What you have to do - Starting with the first line, output the data exactly through to the end.

(Data excerpts)
········
(** * Types and answers *)

(** What the optional methods of an awaiter answer, if there are any; the answers are of
    the types declared. *)
Record answers := Answers { a_early : bool; a_cancel : bool; a_must : bool }.
Implicit Types (a : answers).
Definition typed (t : ty) (b : bool) : bool :=
  match t with TBool => true | TTrue => b | TFalse => negb b | _ => false end.
Definition typed_method m (b : bool) : Prop := forall t, ret_of m = Some t -> typed t b = true.
Definition conforms c a : Prop :=
  (CustomizesEarlyCancel c = true -> typed_method (await_early_cancel c) (a_early a)) /\
  (Cancellable c = true -> typed_method (await_cancel c) (a_cancel a)) /\
  (CustomizesMustResume c = true -> typed_method (await_must_resume c) (a_must a)).

(** What the wrappers answer. *)
Definition own (b : bool) {A} (x : A) : option A := if b then Some x else None.
Definition early_answer c a : bool := awaitEarlyCancel (own (CustomizesEarlyCancel c) (a_early a)).
Definition cancel_answer c a : bool := awaitCancel (own (Cancellable c) (fun _ => a_cancel a)) Noop.
Definition must_answer c a : bool := awaitMustResume (own (CustomizesMustResume c) (a_must a)) (CancelAlwaysSucceeds c).

Lemma answers_typed c a :
  valid c -> conforms c a ->
  typed (if_always (Skippable c) TTrue) (early_answer c a) = true /\
  typed (if_always (Abortable c) TTrue) (cancel_answer c a) = true /\
  typed (if_always (CancelAlwaysSucceeds c) TFalse) (must_answer c a) = true.
Proof.
  intros HV (H1 & H2 & H3). unfold early_answer, cancel_answer, must_answer. split_and!.
  - pose proof (type_early c) as E. unfold type_awaitEarlyCancel in E.
    destruct (CustomizesEarlyCancel c); [by apply H1|by destruct (Skippable c)].
  - pose proof (type_cancel c) as E. unfold type_awaitCancel in E.
    destruct (Cancellable c) eqn:F; [by apply H2|by destruct (Abortable c)].
  - pose proof (type_must c HV) as E. unfold type_awaitMustResume in E.
    destruct (CustomizesMustResume c); [by apply H3|by destruct (CancelAlwaysSucceeds c)].
Qed.

Lemma typed_true b x : typed (if_always b TTrue) x = true -> b = true -> x = true.
Proof. by intros H ->. Qed.
Lemma typed_false b x : typed (if_always b TFalse) x = true -> b = true -> x = false.
Proof. intros H ->. by destruct x. Qed.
········
Solution for this task -
(** * Types and answers *)

(** What the optional methods of an awaiter answer, if there are any; the answers are of
    the types declared. *)
Record answers := Answers { a_early : bool; a_cancel : bool; a_must : bool }.
Implicit Types (a : answers).
Definition typed (t : ty) (b : bool) : bool :=
  match t with TBool => true | TTrue => b | TFalse => negb b | _ => false end.
Definition typed_method m (b : bool) : Prop := forall t, ret_of m = Some t -> typed t b = true.
Definition conforms c a : Prop :=
  (CustomizesEarlyCancel c = true -> typed_method (await_early_cancel c) (a_early a)) /\
  (Cancellable c = true -> typed_method (await_cancel c) (a_cancel a)) /\
  (CustomizesMustResume c = true -> typed_method (await_must_resume c) (a_must a)).

(** What the wrappers answer. *)
Definition own (b : bool) {A} (x : A) : option A := if b then Some x else None.
Definition early_answer c a : bool := awaitEarlyCancel (own (CustomizesEarlyCancel c) (a_early a)).
Definition cancel_answer c a : bool := awaitCancel (own (Cancellable c) (fun _ => a_cancel a)) Noop.
Definition must_answer c a : bool := awaitMustResume (own (CustomizesMustResume c) (a_must a)) (CancelAlwaysSucceeds c).

Lemma answers_typed c a :
  valid c -> conforms c a ->
  typed (if_always (Skippable c) TTrue) (early_answer c a) = true /\
  typed (if_always (Abortable c) TTrue) (cancel_answer c a) = true /\
  typed (if_always (CancelAlwaysSucceeds c) TFalse) (must_answer c a) = true.
Proof.
  intros HV (H1 & H2 & H3). unfold early_answer, cancel_answer, must_answer. split_and!.
  - pose proof (type_early c) as E. unfold type_awaitEarlyCancel in E.
    destruct (CustomizesEarlyCancel c); [by apply H1|by destruct (Skippable c)].
  - pose proof (type_cancel c) as E. unfold type_awaitCancel in E.
    destruct (Cancellable c) eqn:F; [by apply H2|by destruct (Abortable c)].
  - pose proof (type_must c HV) as E. unfold type_awaitMustResume in E.
    destruct (CustomizesMustResume c); [by apply H3|by destruct (CancelAlwaysSucceeds c)].
Qed.

Lemma typed_true b x : typed (if_always b TTrue) x = true -> b = true -> x = true.
Proof. by intros H ->. Qed.
Lemma typed_false b x : typed (if_always b TFalse) x = true -> b = true -> x = false.
Proof. intros H ->. by destruct x. Qed.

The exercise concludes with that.